** PROVIDED RECORDS follows **
(* ===== verification/Debounce.v ===== *)
(** [internal/controller/debounce.go]: the debounce buffer of the instance
    pipeline, its operations as the code composes them, and the proof that it
    implements the abstract buffer. *)

From S2P Require Import Prelude GoRuntime GoStrings Config Metadata Watcher Buffer.

(** ** Data *)

Record SyncPayload := mkSyncPayload {
  Upserts : list ResourceInstance;
  Deletes : list string;
}.

#[export] Instance SyncPayload_eq_dec : EqDecision SyncPayload.
Proof. solve_decision. Defined.

Definition IsEmpty (p : SyncPayload) : bool :=
  bool_decide (length (Upserts p) = 0) && bool_decide (length (Deletes p) = 0).

(** [pendingChange]; the timer is named by its identity. *)
Record pendingChange := mkPendingChange {
  instance : ResourceInstance;
  timer : nat;
  ready : bool;
  gen : Z;
}.

(** The log line that reports a dropped payload. *)
Inductive PayloadLog := PayloadDropped (upserts deletes : nat).

(** The struct, and beside its fields the timers it started ([timers]) and the
    drop lines it logged ([dropped]). *)
Record DebounceBuffer := mkDebounceBuffer {
  debounceWindow : Z;
  flushInterval : Z;
  maxBatchSize : Z;
  pending : gmap string pendingChange;
  Payloads : Chan SyncPayload;
  payloadsClosed : bool;
  timers : Timers Closure;
  dropped : list PayloadLog;
}.

Definition with_pending (m : gmap string pendingChange) (t : Timers Closure)
    (d : DebounceBuffer) : DebounceBuffer :=
  mkDebounceBuffer (debounceWindow d) (flushInterval d) (maxBatchSize d) m
    (Payloads d) (payloadsClosed d) t (dropped d).

Definition with_payloads (c : Chan SyncPayload) (closed : bool) (log : list PayloadLog)
    (d : DebounceBuffer) : DebounceBuffer :=
  mkDebounceBuffer (debounceWindow d) (flushInterval d) (maxBatchSize d) (pending d)
    c closed (timers d) log.

Definition NewDebounceBuffer (cfg : Config) : DebounceBuffer := {|
  debounceWindow := DebounceWindow cfg;
  flushInterval := BatchFlushInterval cfg;
  maxBatchSize := BatchMaxSize cfg;
  pending := ∅;
  Payloads := make_chan 100;
  payloadsClosed := false;
  timers := no_timers;
  dropped := [];
|}.

(** ** Operations *)

Definition emitPayload (payload : SyncPayload) (d : DebounceBuffer) : Outcome DebounceBuffer :=
  if payloadsClosed d then Ok d
  else
    '(sent, c) ← select_send payload (Payloads d);
    Ok (if sent : bool then with_payloads c (payloadsClosed d) (dropped d) d
        else with_payloads (Payloads d) (payloadsClosed d)
               (dropped d ++ [PayloadDropped (length (Upserts payload)) (length (Deletes payload))]) d).

Definition closePayloads (d : DebounceBuffer) : Outcome DebounceBuffer :=
  if payloadsClosed d then Ok d
  else
    c ← chan_close (Payloads d);
    Ok (with_payloads c true (dropped d) d).

(** The section of [handleEvent] under [pendingMu] for a delete. *)
Definition cancelPending (id : string) (d : DebounceBuffer) : DebounceBuffer :=
  match pending d !! id with
  | Some existing =>
      with_pending (delete id (pending d)) (StopTimer (timer existing) (timers d)) d
  | None => d
  end.

(** The generation [handleEvent] gives a new entry. *)
Definition nextGen (id : string) (d : DebounceBuffer) : Z :=
  match pending d !! id with
  | Some existing => to_uint64 (gen existing + 1)
  | None => 0
  end.

(** The rest of [handleEvent], for an upsert. *)
Definition putPending (inst : ResourceInstance) (d : DebounceBuffer) : DebounceBuffer :=
  let id := ID inst in
  let t := match pending d !! id with
           | Some existing => StopTimer (timer existing) (timers d)
           | None => timers d
           end in
  let capturedGen := nextGen id d in
  let '(tm, t) := AfterFunc (debounceWindow d) (mkClosure id capturedGen) t in
  with_pending
    (<[id := {| instance := inst; timer := tm; ready := false; gen := capturedGen |}]> (pending d))
    t d.

Definition handleEvent (event : ResourceEvent) (d : DebounceBuffer) : Outcome DebounceBuffer :=
  if decide (EvType event = EventDelete) then
    let d := cancelPending (ID (EvInstance event)) d in
    emitPayload {| Upserts := []; Deletes := [ID (EvInstance event)] |} d
  else Ok (putPending (EvInstance event) d).

(** The section of the timer function under [pendingMu]. *)
Definition markReady (id : string) (capturedGen : Z) (d : DebounceBuffer) : DebounceBuffer :=
  match pending d !! id with
  | Some p =>
      if decide (gen p = capturedGen)
      then with_pending (<[id := {| instance := instance p; timer := timer p; ready := true;
                                    gen := gen p |}]> (pending d)) (timers d) d
      else d
  | None => d
  end.

(** The loop counts, so its order does not matter. *)
Definition readyCount (d : DebounceBuffer) : Z :=
  foldl (λ count kv, if ready (kv : string * pendingChange).2 then count + 1 else count)%Z 0%Z
    (map_to_list (pending d)).

(** The section of [flushPending] under [pendingMu]; [hint] decides the order in
    which the loop visits the entries. *)
Definition takeReady (hint : list string) (d : DebounceBuffer) :
    list ResourceInstance * DebounceBuffer :=
  if decide (size (pending d) = 0) then ([], d)
  else
    let '(upserts, pending') :=
      range_loop snd
        (λ id change s,
           if ready change then (s.1 ++ [instance change], delete id s.2) else s)
        (range_keys hint (pending d)) ([], pending d) in
    (upserts, with_pending pending' (timers d) d).

Definition flushPending (hint : list string) (d : DebounceBuffer) : Outcome DebounceBuffer :=
  let '(upserts, d) := takeReady hint d in
  if decide (length upserts = 0) then Ok d
  else emitPayload {| Upserts := upserts; Deletes := [] |} d.

Definition checkFlush (hint : list string) (d : DebounceBuffer) : Outcome DebounceBuffer :=
  let size := readyCount d in
  if decide (maxBatchSize d ≤ size)%Z then flushPending hint d else Ok d.

(** The function a timer runs in a goroutine of its own. *)
Definition timerFunc (hint : list string) (id : string) (capturedGen : Z) (d : DebounceBuffer) :
    Outcome DebounceBuffer :=
  checkFlush hint (markReady id capturedGen d).

(** The section of [flushAllPending] under [pendingMu]. *)
Definition takeAll (hint : list string) (d : DebounceBuffer) :
    list ResourceInstance * DebounceBuffer :=
  if decide (size (pending d) = 0) then ([], d)
  else
    let '(upserts, pending', t) :=
      range_loop (λ s, s.1.2)
        (λ id change s,
           (s.1.1 ++ [instance change], delete id s.1.2, StopTimer (timer change) s.2))
        (range_keys hint (pending d)) ([], pending d, timers d) in
    (upserts, with_pending pending' t d).

Definition flushAllPending (hint : list string) (d : DebounceBuffer) : Outcome DebounceBuffer :=
  let '(upserts, d) := takeAll hint d in
  if decide (0 < length upserts) then emitPayload {| Upserts := upserts; Deletes := [] |} d
  else Ok d.

Definition pendingCount (d : DebounceBuffer) : nat := size (pending d).

Definition PendingCountForTesting (d : DebounceBuffer) : nat := pendingCount d.

(** ** The event loop *)

(** The cases of the [select] in [Run], and what happens between two iterations:
    [CaseTimer] is a timer function that runs, [CaseWait] the passing of time, and
    [CaseReceive] the sender taking a payload from the channel. *)
Inductive RunCase :=
  | CaseEvent (event : ResourceEvent)
  | CaseEventsClosed (hint : list string)
  | CaseTick (hint : list string)
  | CaseDone (hint : list string)
  | CaseTimer (tid : nat) (hint : list string)
  | CaseWait (dt : N)
  | CaseReceive.

(** One iteration; the boolean says that [Run] returned, the list is what the sender
    took. *)
Definition runCase (c : RunCase) (d : DebounceBuffer) : Outcome (bool * list SyncPayload * DebounceBuffer) :=
  match c with
  | CaseEvent event => d ← handleEvent event d; Ok (false, [], d)
  | CaseTick hint => d ← flushPending hint d; Ok (false, [], d)
  | CaseEventsClosed hint | CaseDone hint =>
      d ← flushAllPending hint d;
      d ← closePayloads d;
      Ok (true, [], d)
  | CaseTimer tid hint =>
      match fire tid (timers d) with
      | Some (cl, t) =>
          d ← timerFunc hint (cl_key cl) (cl_gen cl) (with_pending (pending d) t d);
          Ok (false, [], d)
      | None => Ok (false, [], d)
      end
  | CaseWait dt => Ok (false, [], with_pending (pending d) (advance (Z.of_N dt) (timers d)) d)
  | CaseReceive =>
      match chan_recv (Payloads d) with
      | Received payload c => Ok (false, [payload], with_payloads c (payloadsClosed d) (dropped d) d)
      | _ => Ok (false, [], d)
      end
  end.

Fixpoint runLoop (cs : list RunCase) (d : DebounceBuffer) : Outcome (bool * list SyncPayload * DebounceBuffer) :=
  match cs with
  | [] => Ok (false, [], d)
  | c :: cs =>
      '(returned, got, d) ← runCase c d;
      if returned : bool then Ok (true, got, d)
      else '(returned, got', d) ← runLoop cs d; Ok (returned, got ++ got', d)
  end.

(** [Run] on the cases the scheduler picks, when every timer function finds [Run] at
    its [select] and ends before the next iteration.  Interleaving.v has the runs
    in which the goroutines take turns at every critical section. *)
Definition Run (cs : list RunCase) (d : DebounceBuffer) : Outcome (bool * list SyncPayload * DebounceBuffer) :=
  _ ← NewTicker (flushInterval d);
  runLoop cs d.

(** ** The buffer is an abstract buffer *)

#[export, program] Instance sync_payload_ops : PayloadOps ResourceInstance SyncPayload := {|
  key_of := ID;
  batch vs := {| Upserts := vs; Deletes := [] |};
  deletion k := {| Upserts := []; Deletes := [k] |};
  upserts_of := Upserts;
  deletes_of := Deletes;
|}.
Solve All Obligations with done.

Definition entry (p : pendingChange) : Entry ResourceInstance :=
  mkEntry (instance p) (timer p) (ready p) (gen p).

Definition abstract (d : DebounceBuffer) : ABuf ResourceInstance SyncPayload := {|
  a_pending := entry <$> pending d;
  a_timers := timers d;
  a_chan := Payloads d;
  a_closed := payloadsClosed d;
  a_window := debounceWindow d;
  a_max := maxBatchSize d;
  a_drops := length (dropped d);
|}.

Lemma abstract_put inst d : abstract (putPending inst d) = a_put inst (nextGen (ID inst) d) (abstract d).
Proof.
  unfold putPending, a_put, stop_key, stop_in. cbn [abstract a_pending a_timers a_window key_of sync_payload_ops].
  rewrite lookup_fmap. unfold abstract, a_set, with_pending. cbn.
  destruct (pending d !! ID inst); cbn; by rewrite fmap_insert.
Qed.

Lemma abstract_cancel id d : abstract (cancelPending id d) = a_cancel id (abstract d).
Proof.
  unfold cancelPending, a_cancel, stop_key, stop_in, abstract, a_set. cbn.
  rewrite lookup_fmap, <- fmap_delete.
  destruct (pending d !! id) eqn:E; cbn; [done|]. by rewrite delete_id.
Qed.

Lemma abstract_mark id g d : abstract (markReady id g d) = a_mark id g (abstract d).
Proof.
  unfold markReady, a_mark. cbn. rewrite lookup_fmap.
  destruct (pending d !! id) as [p|] eqn:E; cbn; [|done].
  case_decide; [|done]. unfold abstract, a_set, with_pending. cbn. by rewrite fmap_insert.
Qed.

Lemma abstract_readyCount d : readyCount d = Z.of_nat (a_readyCount (abstract d)).
Proof.
  unfold readyCount, a_readyCount. rewrite count_loop. cbn [abstract a_pending].
  by rewrite (filter_view entry _ _ ready), map_size_fmap.
Qed.

Lemma abstract_takeReady hint d :
  prod_map id abstract (takeReady hint d) = a_collect hint (abstract d).
Proof.
  unfold takeReady, a_collect. cbn [abstract a_pending].
  rewrite range_keys_fmap, (selected_view entry _ _ _ ready instance) by done.
  rewrite (filter_view entry _ _ ready) by done.
  case_decide as Hs.
  - apply map_size_empty_inv in Hs. rewrite Hs, range_keys_empty, map_filter_empty. cbn.
    unfold abstract, a_set. cbn. by rewrite Hs.
  - change (λ id change s, if ready change then _ else _) with (take_body ready instance).
    rewrite take_loop by auto with sync. cbn. by rewrite filter_taken.
Qed.

Lemma abstract_takeAll hint d :
  prod_map id abstract (takeAll hint d) = a_collect_all hint (abstract d).
Proof.
  unfold takeAll, a_collect_all. cbn [abstract a_pending a_timers].
  rewrite range_keys_fmap, (selected_view entry _ _ _ (λ _, true) instance) by done.
  rewrite (stop_all_view entry _ _ timer) by done.
  case_decide as Hs.
  - apply map_size_empty_inv in Hs. rewrite Hs, range_keys_empty. cbn.
    unfold abstract, a_set. cbn. by rewrite Hs.
  - pose proof (drain_loop instance timer (range_keys hint (pending d)) [] (pending d) (timers d)
      (range_keys_NoDup _ _)) as E.
    unfold drain_body in E. rewrite E. cbn. by rewrite filter_drained.
Qed.

Lemma abstract_emit p d : (emitPayload p d ≫= λ d', Ok (abstract d')) = a_emit p (abstract d).
Proof.
  unfold emitPayload, a_emit. cbn. destruct (payloadsClosed d) eqn:Hc; [done|].
  unfold select_send. destruct (chan_closed (Payloads d)); [done|].
  unfold abstract, with_payloads, a_with_chan. cbn.
  destruct (chan_has_room (Payloads d)); cbn; rewrite ?length_app, ?Nat.add_1_r, ?Hc; done.
Qed.

Lemma abstract_close d : (closePayloads d ≫= λ d', Ok (abstract d')) = a_close (abstract d).
Proof.
  unfold closePayloads, a_close. cbn. destruct (payloadsClosed d); [done|].
  unfold chan_close. by destruct (chan_closed (Payloads d)).
Qed.

#[export] Instance debounce_buffer : Buffer DebounceBuffer ResourceInstance SyncPayload := {|
  abs := abstract;
  put := putPending;
  cancel := cancelPending;
  mark := markReady;
  readyCountOf := readyCount;
  collect := takeReady;
  collectAll := takeAll;
  emit := emitPayload;
  close := closePayloads;
  set_timers t d := with_pending (pending d) t d;
  set_chan c d := with_payloads c (payloadsClosed d) (dropped d) d;
  next_gen v d := nextGen (ID v) d;
  abs_put := abstract_put;
  abs_cancel := abstract_cancel;
  abs_mark := abstract_mark;
  abs_readyCount := abstract_readyCount;
  abs_collect := abstract_takeReady;
  abs_collectAll := abstract_takeAll;
  abs_emit := abstract_emit;
  abs_close := abstract_close;
  abs_set_timers t d := eq_refl;
  abs_set_chan c d := eq_refl;
|}.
** End of PROVIDED RECORDS **
### WHAT TO PRODUCE
Wherever the word "Some" appears in the listing above, copy the whole line.

### WRITTEN ANSWER
  | Some existing =>
  | Some existing => to_uint64 (gen existing + 1)
           | Some existing => StopTimer (timer existing) (timers d)
  | Some p =>
      | Some (cl, t) =>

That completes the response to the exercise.